**TASK STATEMENT:** Copy all lines in the data that contain the string "eapply".

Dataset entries
--- START ---

Lemma firstn_length_app {A : Type} (l r : list A) :
  firstn (length l) (l ++ r) = l.
Proof. induction l as [|a l IH]; cbn; [reflexivity | now rewrite IH]. Qed.

Lemma skipn_length_app {A : Type} (l r : list A) :
  skipn (length l) (l ++ r) = r.
Proof. induction l as [|a l IH]; cbn; [reflexivity | exact IH]. Qed.

Lemma chunks_concat {A : Type} (n : nat) (ls : list (list A)) :
  Forall (fun l => length l = n) ls ->
  chunks n (length ls) (concat ls) = ls.
Proof.
  induction 1 as [|l ls Hl _ IH]; [reflexivity|].
  cbn [length concat chunks]. rewrite <- Hl at 1 3.
  rewrite firstn_length_app, skipn_length_app. now rewrite IH.
Qed.

(** For a digest of 16 byte values the key tensor has 128 entries, each
    the float of a binary digit, and every group of 8 digits spells one
    digest byte, most significant digit first: the digest can be read
    back from the tensor. *)
Theorem md5_binarizes {R : Type} `{Scalar R} (digest : string -> list N) key :
  length (digest key) = 16 ->
  Forall (fun byte => (byte < 256)%N) (digest key) ->
  exists binary_key,
    md5 digest key = key_tensor binary_key
    /\ length (md5 (R := R) digest key) = 128
    /\ length binary_key = 128
    /\ map digits_value (chunks 8 16 binary_key) = digest key.
Proof.
  intros Hlen Hbytes. unfold md5.
  exists (concat (map format_08b (digest key))).
  assert (Hall : Forall (fun l => length l = 8) (map format_08b (digest key))).
  { apply Forall_map. eapply Forall_impl; [|exact Hbytes].
    intros n Hn. now apply format_08b_byte. }
  assert (Hc : length (concat (map format_08b (digest key))) = 128).
  { clear Hbytes. revert Hall. rewrite <- (length_map format_08b) in Hlen.
    generalize dependent (map format_08b (digest key)). intros ls Hls Hall.
    rewrite length_concat.
    assert (Hs : list_sum (map (@length bool) ls) = 8 * length ls).
    { clear Hls. induction Hall as [|l ls' Hl _ IH]; [reflexivity|].
      change (list_sum (map (@length bool) (l :: ls')))
        with (length l + list_sum (map (@length bool) ls')).
      rewrite IH, Hl. cbn [length]. lia. }
    rewrite Hs, Hls. reflexivity. }
  split; [reflexivity|]. split; [|split; [exact Hc|]].
  - unfold key_tensor. now rewrite length_map.
  - rewrite <- Hlen, <- (length_map format_08b), chunks_concat by exact Hall.
    rewrite map_map. rewrite <- (map_id (digest key)) at 2.
    apply map_ext_Forall. eapply Forall_impl; [|exact Hbytes].
    intros n Hn. now apply format_08b_byte.
Qed.

Lemma md5_binarizes_example :
  exists binary_key,
    md5 (R := Z) sample_digest "secret" = key_tensor binary_key
    /\ length (md5 (R := Z) sample_digest "secret") = 128
    /\ length binary_key = 128
    /\ map digits_value (chunks 8 16 binary_key) = sample_digest "secret".
Proof.
  apply (md5_binarizes (R := Z) sample_digest "secret").
  - reflexivity.
  - unfold sample_digest. apply Forall_map, Forall_forall.
    intros i Hi. apply in_seq in Hi. lia.
Defined.

(** ** The learning-rate schedule *)

Section LearningRateFacts.
Context {R : Type} `{Scalar R} {A : Type}.
Implicit Types (groups : list (param_group R A)).
Lemma srounds_sign (X D : Z) (f : spec_float) :
  srounds X D f -> (0 <= X -> 0 <= rank f) /\ (X <= 0 -> rank f <= 0).
Proof.
  intros [[-> [sg ->]]|[[HX H]|[HX H]]].
  - cbn [rank]. lia.
  - pose proof (rounds_to_rank _ _ _ H). lia.
  - pose proof (rounds_to_rank _ _ _ H) as [Hr _]. rewrite rank_opp in Hr. lia.
Qed.

(** Rounding to nearest is monotone on quotients of either sign. *)
Lemma srounds_mono (X1 X2 D : Z) (f1 f2 : spec_float) :
  0 < D -> srounds X1 D f1 -> srounds X2 D f2 -> X1 <= X2 ->
  rank f1 <= rank f2.
Proof.
  intros HD H1 H2 Hle.
  pose proof (srounds_sign _ _ _ H1) as [P1 N1].
  pose proof (srounds_sign _ _ _ H2) as [P2 N2].
  destruct H1 as [[E1 _]|[[HX1 R1]|[HX1 R1]]];
    destruct H2 as [[E2 _]|[[HX2 R2]|[HX2 R2]]]; try lia.
  - apply (round_mono X1 X2 D); assumption.
  - pose proof (round_mono (- X2) (- X1) D _ _ HD R2 R1 ltac:(lia)) as H.
    rewrite !rank_opp in H. lia.
Qed.

Lemma srounds_self (f : spec_float) :
  valid_binary f = true -> finite_sf f = true -> srounds (rank f) 1 f.
Proof.
  destruct f as [sg| | |sg m e]; try discriminate; intros Hv _.
  - left. split; [reflexivity|]. exists sg. reflexivity.
  - cbn [valid_binary] in Hv. pose proof (V_finite_lt m e Hv) as Hpos.
    destruct sg; cbn [rank].
    + right. right. split; [lia|]. rewrite Z.opp_involutive.
      apply rounds_to_self. exact Hv.
    + right. left. split; [lia|]. apply rounds_to_self. exact Hv.
Qed.

Lemma describes_exact (m : Z) :
  describes (shr_record_of_loc m loc_Exact) m 1.
Proof.
  unfold describes. cbn [shr_record_of_loc shr_m shr_r shr_s].
  split; [lia|]. split; split; try discriminate; lia.
Qed.
(** * Game of 24 -- Tree-of-Thoughts beam search

    A shallow embedding of the two notebooks of the repository,
    [Tree-of-thoughts_heu(gpt-4o-mini).ipynb] (module [Heu]) and
    [Tree-of-thoughts_CoT(gemini).ipynb] (module [CoT]), and the
    properties of their expression evaluator, scorer, proposal adapter
    and search controller.

    Conventions of the embedding.
    - Python [int] values are [Z].  Python [float] values are modelled as
      exact rationals ([Q]): finite values, no rounding, no overflow.
      Where the rounding or the overflow of binary64 arithmetic decides
      what the code does, it is modelled: [float_of_int] is [float(n)]
      with its rounding and its [OverflowError], and the module [IEEE]
      holds the evaluator and the scorer on binary64 floats, which the
      filter of the heuristic candidates uses.
    - A Python exception is a value of [exn]; code that may raise returns
      [result].
    - Python's rendering of a number inside a string ([repr]) is not
      reconstructed: it is the section variable [repr_float]. *)

From Stdlib Require Import List String Ascii Bool Arith ZArith QArith Qabs.
From Stdlib Require Import Lia Lqa Permutation Sorted.
From Stdlib Require Import Qround.
From Stdlib Require PrimFloat FloatOps SpecFloat.
Import ListNotations.

Local Open Scope list_scope.
Local Open Scope string_scope.

(** ** Exceptions and the error monad *)

Inductive exn : Type :=
| IndexError (msg : string)
| ZeroDivisionError (msg : string)
| ValueError (msg : string)
| TypeError (msg : string)
| KeyError (msg : string)
| AttributeError (msg : string)
| GraphRecursionError (msg : string)
| OverflowError (msg : string)
| ProposalError (msg : string).

Inductive result (A : Type) : Type :=
| Ok (a : A)
| Raise (e : exn).

Arguments Ok {A} a.
Arguments Raise {A} e.

Definition bind {A B : Type} (c : result A) (k : A -> result B) : result B :=
  match c with
  | Ok a => k a
  | Raise e => Raise e
  end.

Notation "x <- c ;; k" := (bind c (fun x => k))
  (at level 61, c at next level, right associativity).

(** [repr(e)] of an exception: class name and quoted message (Python's
    choice between the two quote characters is not reproduced). *)
Definition repr_exn (e : exn) : string :=
  match e with
  | IndexError m => "IndexError('" ++ m ++ "')"
  | ZeroDivisionError m => "ZeroDivisionError('" ++ m ++ "')"
  | ValueError m => "ValueError('" ++ m ++ "')"
  | TypeError m => "TypeError('" ++ m ++ "')"
  | KeyError m => "KeyError('" ++ m ++ "')"
  | AttributeError m => "AttributeError('" ++ m ++ "')"
  | GraphRecursionError m => "GraphRecursionError('" ++ m ++ "')"
  | OverflowError m => "OverflowError('" ++ m ++ "')"
  | ProposalError m => "ProposalError('" ++ m ++ "')"
  end.
Lemma rootOk_addFlags r fl : rootOk r -> rootOk (addFlags r fl).
Proof.
  unfold rootOk, addFlags. cbn [flags].
  rewrite list_ascii_of_string_of_list_ascii. apply NoDup_add_chars.
Qed.

Lemma rootOk_removeFlags r fl : rootOk r -> rootOk (removeFlags r fl).
Proof.
  unfold rootOk, removeFlags. cbn [flags].
  rewrite list_ascii_of_string_of_list_ascii. apply NoDup_remove_chars.
Qed.

Lemma keeps_setPrefix this p : keeps (setPrefix_ this p) (fun _ => True).
Proof.
  intros st Hst. rewrite setPrefix_run. split; [|trivial].
  destruct (lookup st this) as [r|] eqn:E; simpl.
  - apply flagsOk_grow1; [assumption|]. apply (Hst _ _ E).
  - now apply flagsOk_grow_uninit.
Qed.

Lemma keeps_setSuffix this s : keeps (setSuffix_ this s) (fun _ => True).
Proof.
  intros st Hst. rewrite setSuffix_run. split; [|trivial].
  destruct (lookup st this) as [r|] eqn:E; simpl.
  - apply flagsOk_grow1; [assumption|]. apply (Hst _ _ E).
  - now apply flagsOk_grow_uninit.
Qed.

Lemma keeps_mapM {A B} (f : A -> M B) (Q : B -> Prop) (l : list A) :
  (forall a, In a l -> keeps (f a) Q) -> keeps (mapM f l) (Forall Q).
Proof.
  induction l as [|a l IH]; intros Hf; cbn [mapM].
  - now apply keeps_ret.
  - eapply keeps_bind; [apply Hf; now left|]. intros b Hb.
    eapply keeps_bind; [apply IH; intros; apply Hf; now right|].
    intros bs Hbs. apply keeps_ret. now constructor.
Qed.

Ltac invariant :=
  repeat first
    [ apply keeps_setPrefix
    | apply keeps_setSuffix
    | eapply keeps_bind; [apply keeps_rootNode | intros ? ?]
    | eapply keeps_bind; [apply keeps_of; assumption | intros ? _]
    | eapply keeps_bind; [apply keeps_lift; intros ? _; exact I | intros ? _]
    | apply keeps_new, rootOk_from
    | apply rootOk_addFlags
    | apply rootOk_removeFlags
    | assumption
    | match goal with
      | |- keeps (if ?b then _ else _) _ => destruct b
      end ].

Lemma apply_keeps o this : opOk o -> keeps (apply o this) (fun _ => True).
Proof.
  intros Ho.
  destruct o; cbn [apply opOk] in *;
    unfold assertStartOfLine, assertEndOfLine, br, lineBreak, tab_, word_,
      digit_, whitespace_, any_, withAnyCase, stopAtFirst, searchOneLine;
    unfold then_, maybe, or_, anything, anythingBut, something, somethingBut,
      anyOf, someOf, oneOf, assertNotFollowedBy, assertFollowedBy,
      charOfRanges, charNotOfRanges, addFlag, removeFlag, repeat,
      repeatExactly, oneOrMore, zeroOrMore, capture, from;
    invariant.
  all: try exact I.
Qed.
(** * The event-ingestion pipeline of allo-event-tracker

    A shallow embedding of
    - the Web3 service of the stock-manager schema (src/unnamed/part_002),
    - the older Web3 service of the events schema (src/unnamed/part_001),
      in the module [EventsSchema], where it differs,
    - the trigger-backfill endpoint (src/src/web3/web3.controller.ts).

    The service methods are written in a state and exception monad [M]
    whose state holds the two repository tables, the service's own maps and
    flags, and a trace of the observable calls (log queries, ABI decodes,
    repository reads and writes, signature hashes, logger output). The
    blockchain node is the record [Chain]; [sha3] and the wall clock [now]
    are parameters of the section. *)

From Stdlib Require Import ZArith List String Ascii Bool Lia RelationClasses.
From Stdlib Require Import DecimalString.
Import ListNotations.
Open Scope string_scope.
Open Scope Z_scope.

(** ** JavaScript values *)

(** A JavaScript [number]: an integer, or [NaN]. *)
Inductive JsNumber := JNum (z : Z) | JNaN.

Definition js_max (a b : JsNumber) : JsNumber :=
  match a, b with JNum x, JNum y => JNum (Z.max x y) | _, _ => JNaN end.

Definition js_sub (a b : JsNumber) : JsNumber :=
  match a, b with JNum x, JNum y => JNum (x - y) | _, _ => JNaN end.

(** [a <= b] and [a > b]: false as soon as one side is [NaN]. *)
Definition js_le (a b : JsNumber) : bool :=
  match a, b with JNum x, JNum y => x <=? y | _, _ => false end.

Definition js_gt (a b : JsNumber) : bool :=
  match a, b with JNum x, JNum y => y <? x | _, _ => false end.

(** Truthiness of an optional (possibly [undefined]) string and number. *)
Definition truthy_str (o : option string) : bool :=
  match o with Some s => negb (String.eqb s "") | None => false end.

Definition truthy_num (o : option Z) : bool :=
  match o with Some z => negb (z =? 0) | None => false end.

(** ** Strings *)

Definition lower_ascii (c : ascii) : ascii :=
  let n := nat_of_ascii c in
  if (65 <=? n)%nat && (n <=? 90)%nat then ascii_of_nat (n + 32) else c.

(** [String.prototype.toLowerCase] on ASCII text. *)
Fixpoint toLowerCase (s : string) : string :=
  match s with
  | EmptyString => EmptyString
  | String c r => String (lower_ascii c) (toLowerCase r)
  end.

Definition is_space (c : ascii) : bool :=
  existsb (Ascii.eqb c) [" "%char; "009"%char; "010"%char; "011"%char;
                         "012"%char; "013"%char].

Fixpoint trim_start (s : string) : string :=
  match s with
  | EmptyString => EmptyString
  | String c r => if is_space c then trim_start r else s
  end.

Fixpoint string_rev (s : string) : string :=
  match s with
  | EmptyString => EmptyString
  | String c r => string_rev r ++ String c EmptyString
  end.

(** [String.prototype.trim] (ASCII white space). *)
Definition trim (s : string) : string :=
  string_rev (trim_start (string_rev (trim_start s))).

(** [BigInt.prototype.toString()]: the decimal numeral. *)
Definition N_toString (n : N) : string := NilZero.string_of_uint (N.to_uint n).

Definition hex_digit (d : N) : ascii :=
  if (d <? 10)%N then ascii_of_N (48 + d) else ascii_of_N (87 + d).

Fixpoint hex_pad (k : nat) (n : N) (acc : string) : string :=
  match k with
  | O => acc
  | S k' => hex_pad k' (n / 16)%N (String (hex_digit (n mod 16)%N) acc)
  end.

(** A decoded [address] as text: [0x] and 40 hex digits (web3 returns the
    checksummed spelling; the case of the letters is not modelled). *)
Definition address_toString (a : N) : string := "0x" ++ hex_pad 40 a "".

Fixpoint zeros (k : nat) : string :=
  match k with O => "" | S k' => String "0" (zeros k') end.

Definition pad_dec (w : nat) (n : Z) : string :=
  let s := N_toString (Z.to_N n) in zeros (w - String.length s) ++ s.
(* ================================================================== *)
(** ** [read_memory_fast]: read and fill *)

Lemma read_fill_step_eq read acc o :
  read_fill_step read acc o
  = (fst acc ++ [region_of o], snd acc ++ [block_of read o]).
Proof.
  destruct acc as [mis blocks], o as [[start end_] op].
  unfold read_fill_step, region_of, block_of, op_start, op_end. simpl.
  now destruct (String.eqb op "fill").
Qed.

(** Both lists are built from the same operation sequence, record by
    record, and the read does not depend on the kind. *)
Lemma read_fill_eq read ops :
  read_fill read ops = (map region_of ops, map (block_of read) ops).
Proof.
  unfold read_fill.
  assert (G : forall acc,
            fold_left (read_fill_step read) ops acc
            = (fst acc ++ map region_of ops,
               snd acc ++ map (block_of read) ops)).
  { induction ops as [|o t IH]; intros acc; simpl.
    - rewrite !app_nil_r. now destruct acc.
    - rewrite IH, read_fill_step_eq. simpl. now rewrite <- !app_assoc. }
  now rewrite G.
Qed.

Lemma zeros_length n : 0 <= n -> Z.of_nat (List.length (zeros n)) = n.
Proof. intros H. unfold zeros. rewrite repeat_length. lia. Qed.

Lemma zeros_all_zero n b : In b (zeros n) -> b = x00.
Proof. unfold zeros. apply repeat_spec. Qed.
(** X18: between well-formed dates the clamp picks the earlier day.
    When the requested end date and the latest issue date are both
    calendar dates written YYYY-MM-DD, comparing them as strings is
    comparing them as dates, and the effective end date is the earlier
    of the two days. *)
Theorem clamp_picks_earlier_date (requested latest : string) :
  match Calendar.iso_date requested, Calendar.iso_date latest with
  | Some tr, Some tl =>
      String.compare requested latest = (tr ?= tl)%Z /\
      Calendar.iso_date (clampEndDate requested (Some latest))
      = Some (Z.min tr tl)
  | _, _ => True
  end.
Proof.
  pose proof (iso_dates_compare requested latest) as Hcmp.
  destruct (Calendar.iso_date requested) as [tr|] eqn:Er; [|trivial].
  destruct (Calendar.iso_date latest) as [tl|] eqn:El; [|trivial].
  split; [exact Hcmp|].
  unfold clampEndDate, lex_greater, is_known. rewrite Hcmp.
  assert ((latest =? "") = false) as ->.
  { destruct latest; [discriminate El | reflexivity]. }
  cbn [negb andb].
  destruct (Z.compare_spec tr tl) as [->|Hlt|Hgt].
  - now rewrite Z.min_id.
  - now rewrite Z.min_l by lia.
  - now rewrite Z.min_r by lia.
Qed.


(** ** Fields the differ does not look at *)

(** X19: only four fields can make a section modified.  When the two
    payloads index the same identifiers and, for each of them, the two
    nodes hold the same primitive values (or nothing) in label_description,
    reserved, received_on and size, the differ reports no change, whatever
    else differs between the nodes: label, hierarchy, children or position
    in the tree. *)
Theorem unread_fields_are_ignored (title : Z) (end_date : string)
    (part : option string) (change_types : option (list string))
    (startStructure endStructure : JsVal) (startMap endMap : Map) :
  Exact.buildSectionMap startStructure = Ok startMap ->
  Exact.buildSectionMap endStructure = Ok endMap ->
  (forall id, map_has id startMap = map_has id endMap) ->
  (forall id k,
     map_has id endMap = true ->
     In k ["label_description"; "reserved"; "received_on"; "size"] ->
     is_primitive (opt_member (map_get id endMap) k) = true /\
     opt_member (map_get id endMap) k = opt_member (map_get id startMap) k) ->
  Exact.diffStructures title end_date part change_types
    startStructure endStructure
  = Ok {| summary := {| total_changes := 0; sections_added := 0;
                        sections_removed := 0; sections_modified := 0 |};
          changes := [] |}.
Proof.
  intros Hs He Hkeys Hfields.
  rewrite exact_buildSectionMap in Hs, He. rewrite exact_diffStructures.
  destruct (converts startStructure); [|discriminate Hs].
  destruct (converts endStructure); [|discriminate He].
  injection Hs as Hs. injection He as He. cbn [andb]. f_equal.
  destruct (comparison_spec title end_date part change_types
              startStructure endStructure)
    as (sm & em & Hs' & He' & _ & [Hnde _] & Hdiff).
  rewrite Hs in Hs'. rewrite He in He'. subst sm em.
  cbv zeta in Hdiff. rewrite Hdiff. clear Hdiff.
  assert (added_records title end_date part startMap endMap = []) as ->.
  { unfold added_records, entries.
    rewrite (filter_ext_in _ (fun _ => false)); [now rewrite filter_false|].
    intros [k n] Hin. unfold is_added. simpl.
    now rewrite Hkeys, (In_has k n). }
  assert (removed_records title end_date part startMap endMap = []) as ->.
  { unfold removed_records, entries.
    rewrite (filter_ext_in _ (fun _ => false)); [now rewrite filter_false|].
    intros [k n] Hin. unfold is_removed. simpl.
    now rewrite <- Hkeys, (In_has k n). }
  assert (modified_records title end_date part startMap endMap = []) as ->.
  { unfold modified_records, entries.
    rewrite (filter_ext_in _ (fun _ => false)); [now rewrite filter_false|].
    intros [k n] Hin. unfold is_modified. cbn [fst snd].
    pose proof (In_has k n endMap Hin) as Hhas.
    assert (n = map_get k endMap) as ->
      by (unfold map_get; now rewrite (lookup_In k n endMap Hnde Hin)).
    unfold metadata_differs.
    destruct (Hfields k "label_description" Hhas) as [P1 <-]; [simpl; tauto|].
    destruct (Hfields k "reserved" Hhas) as [P2 <-]; [simpl; tauto|].
    destruct (Hfields k "received_on" Hhas) as [P3 <-]; [simpl; tauto|].
    destruct (Hfields k "size" Hhas) as [P4 <-]; [simpl; tauto|].
    rewrite !strict_neq_same by assumption. apply andb_false_r. }
  simpl. destruct change_types; reflexivity.
Qed.

Lemma relabelled_maps :
  (forall id, map_has id [("1306.04", section_node "1306.04" "first")]
              = map_has id [("1306.04", section_node "1306.04" "second")]) /\
  (forall id k,
     map_has id [("1306.04", section_node "1306.04" "second")] = true ->
     In k ["label_description"; "reserved"; "received_on"; "size"] ->
     is_primitive
       (opt_member (map_get id [("1306.04", section_node "1306.04" "second")]) k)
     = true /\
     opt_member (map_get id [("1306.04", section_node "1306.04" "second")]) k
     = opt_member (map_get id [("1306.04", section_node "1306.04" "first")]) k).
Proof.
  split; [reflexivity|].
  intros id k Hid Hk. unfold map_get. cbn [map_has lookup] in *.
  destruct ("1306.04" =? id); [|discriminate Hid].
  destruct Hk as [<-|[<-|[<-|[<-|[]]]]]; split; reflexivity.
Qed.

Lemma relabelled_section_is_unreported :
  Exact.diffStructures 21 "2025-01-01" None None
    (title_of [section_node "1306.04" "first"])
    (title_of [section_node "1306.04" "second"])
  = Ok {| summary := {| total_changes := 0; sections_added := 0;
                        sections_removed := 0; sections_modified := 0 |};
          changes := [] |}.
Proof.
  apply (unread_fields_are_ignored 21 "2025-01-01" None None
           (title_of [section_node "1306.04" "first"])
           (title_of [section_node "1306.04" "second"])
           [("1306.04", section_node "1306.04" "first")]
           [("1306.04", section_node "1306.04" "second")]
           eq_refl eq_refl (proj1 relabelled_maps) (proj2 relabelled_maps)).
Defined.

(** ** When a comparison fails *)

(** X21: a comparison fails with the flattener, before any record is
    built.  Whatever the room on the call stack, the differ returns
    exactly when the identifiers of the indexed nodes of both payloads
    convert to strings and the stack has room for the walk of each;
    otherwise it throws what the first failing flattener throws, the
    start payload being flattened first: a TypeError "Cannot convert
    object to primitive value" only if an identifier does not convert, a
    RangeError "Maximum call stack size exceeded" only if the stack has no
    room. *)
Theorem comparison_fails_with_flattener (stack : option nat) (title : Z)
    (end_date : string) (part : option string)
    (change_types : option (list string)) (startStructure endStructure : JsVal) :
  ((exists r, diffStructures stack title end_date part change_types
                startStructure endStructure = Ok r) <->
   (converts startStructure = true /\ fits stack startStructure = true) /\
   (converts endStructure = true /\ fits stack endStructure = true)) /\
  match buildSectionMap stack startStructure,
        buildSectionMap stack endStructure with
  | Throw m, _ | Ok _, Throw m =>
      diffStructures stack title end_date part change_types
        startStructure endStructure = Throw m /\
      ((m = "Cannot convert object to primitive value" /\
        converts startStructure && converts endStructure = false) \/
       (m = "Maximum call stack size exceeded" /\
        fits stack startStructure && fits stack endStructure = false))
  | Ok _, Ok _ =>
      exists r, diffStructures stack title end_date part change_types
                  startStructure endStructure = Ok r
  end.
Proof.
  pose proof (diffStructures_cases stack title end_date part change_types
                startStructure endStructure) as Hcases.
  split.
  - split.
    + intros [r Hr]. rewrite Hr in Hcases.
      destruct Hcases as (_ & Hc & Hf).
      apply andb_true_iff in Hc, Hf. tauto.
    + intros [[Hcs Hfs] [Hce Hfe]]. eexists.
      apply diffStructures_returns; now rewrite ?Hcs, ?Hce, ?Hfs, ?Hfe.
  - pose proof (buildSectionMap_cases stack startStructure) as Hs.
    pose proof (buildSectionMap_cases stack endStructure) as He.
    unfold diffStructures in *.
    destruct (buildSectionMap stack startStructure) as [startMap|m];
      cbn [bind] in *; [|split; [reflexivity | exact Hcases]].
    destruct (buildSectionMap stack endStructure) as [endMap|m];
      cbn [bind] in *; [|split; [reflexivity | exact Hcases]].
    destruct Hs as (-> & _), He as (-> & _).
    rewrite compareMaps_spec by apply flat_flattened. cbn [bind].
    eexists. reflexivity.
Qed.
(** * MIT 6.824 Raft and the key-value service on top of it

    A shallow embedding of [src/raft/raft.go] and [src/kvraft/server.go],
    followed by the properties of the specification checked against it.

    Conventions of the embedding.
    - Go's [int] is the 64-bit two's-complement integer: values are in [Z]
      and every [+], [-], [++], [--] of the source on an int goes through
      [Go.wrap]. Durations are plain differences of instants.
    - A slice is a [list]; indexing and slicing out of range panic, which is
      the [None] of the [option] a function returns.
    - Code that runs while [rf.mu] is held is one atomic function from the
      state of the replica to its next state and the list of effects it
      leaves behind (goroutines started for RPCs, sends on [applyCh],
      broadcasts on the condition variable).
    - [applyCh] is an unbuffered channel with several senders. A handler
      that sends while it holds [rf.mu] has its message on the channel
      before the next critical section starts; the apply loop collects its
      messages under the lock and sends them after [rf.mu.Unlock()], so
      they reach the channel one by one while other critical sections run
      ([Props.delivers]).
    - Wall-clock time is an input: every function that reads [time.Now()]
      takes the instant [now], in milliseconds. *)

From Stdlib Require Import ZArith Lia Bool Sorting.Sorted.
From stdpp Require Import base option list gmap strings.

Local Open Scope Z_scope.

(** ** Go integers, slices *)

Module Go.

Definition int_min : Z := -9223372036854775808.
Definition int_max : Z := 9223372036854775807.

(** Two's-complement reduction to 64 bits. *)
Definition wrap (z : Z) : Z :=
  (z + 9223372036854775808) mod 18446744073709551616 - 9223372036854775808.

Definition add (a b : Z) : Z := wrap (a + b).
Definition sub (a b : Z) : Z := wrap (a - b).

(** [a / b] on ints truncates toward zero. *)
Definition div (a b : Z) : Z := wrap (Z.quot a b).

Definition in_range (z : Z) : Prop := int_min <= z <= int_max.

Definition len {A} (l : list A) : Z := Z.of_nat (length l).

(** [l[i]]: panics outside [0 <= i < len(l)]. *)
Definition index {A} (l : list A) (i : Z) : option A :=
  if 0 <=? i then l !! Z.to_nat i else None.

(** [l[lo:]]: panics outside [0 <= lo <= len(l)]. *)
Definition slice_from {A} (l : list A) (lo : Z) : option (list A) :=
  if (0 <=? lo) && (lo <=? len l) then Some (drop (Z.to_nat lo) l) else None.

(** [l[:hi]]: panics outside [0 <= hi <= len(l)] (the capacity of the
    slices of this program is not relied on). *)
Definition slice_to {A} (l : list A) (hi : Z) : option (list A) :=
  if (0 <=? hi) && (hi <=? len l) then Some (take (Z.to_nat hi) l) else None.

(** [l[i] = x]: panics outside [0 <= i < len(l)]. *)
Definition store {A} (l : list A) (i : Z) (x : A) : option (list A) :=
  if (0 <=? i) && (i <? len l) then Some (<[Z.to_nat i := x]> l) else None.

(** [make([]T, n)] filled with the zero value [x]. *)
Definition make {A} (n : Z) (x : A) : list A := replicate (Z.to_nat n) x.

End Go.

(** ** The command of the key-value service ([kvraft.Op]) *)

Record Op := mkOp {
  Type_ : string;
  Key : string;
  Value : string;
  Cid : Z;
  Seq : Z;
}.

(** The values of type [interface{}] that flow through the two packages:
    [nil], an [Op] proposed by the service, and the [[]byte] of a snapshot. *)
Inductive iface :=
| inil
| iop (o : Op)
| ibytes (b : list Byte.byte).

Definition is_nil (v : iface) : bool :=
  match v with inil => true | _ => false end.

(** ** package raft *)

Module Raft.

Inductive role := leader | follower | candidate.

Definition role_eqb (a b : role) : bool :=
  match a, b with
  | leader, leader | follower, follower | candidate, candidate => true
  | _, _ => false
  end.

Definition noVote : Z := -1.
Definition elecTimeoutMin : Z := 400.
Definition elecTimeoutMax : Z := 600.
Definition heartbeatInterval_ms : Z := 100.

(** Modelled from the spec: [min] on ints ([util.go] is not part of the
    sources), the smaller of its two arguments. *)
Definition min (a b : Z) : Z := Z.min a b.

(** Modelled from the spec: [max] on ints ([util.go] is not part of the
    sources), the larger of its two arguments. *)
Definition max (a b : Z) : Z := Z.max a b.

Record ApplyMsg := mkApplyMsg {
  CommandValid : bool;
  Command : iface;
  CommandIndex : Z;
  CommandTerm : Z;
}.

--- END ---

**OUTPUT OF THE EXERCISE:**
  { apply Forall_map. eapply Forall_impl; [|exact Hbytes].
    apply map_ext_Forall. eapply Forall_impl; [|exact Hbytes].
  - eapply keeps_bind; [apply Hf; now left|]. intros b Hb.
    eapply keeps_bind; [apply IH; intros; apply Hf; now right|].
    | eapply keeps_bind; [apply keeps_rootNode | intros ? ?]
    | eapply keeps_bind; [apply keeps_of; assumption | intros ? _]
    | eapply keeps_bind; [apply keeps_lift; intros ? _; exact I | intros ? _]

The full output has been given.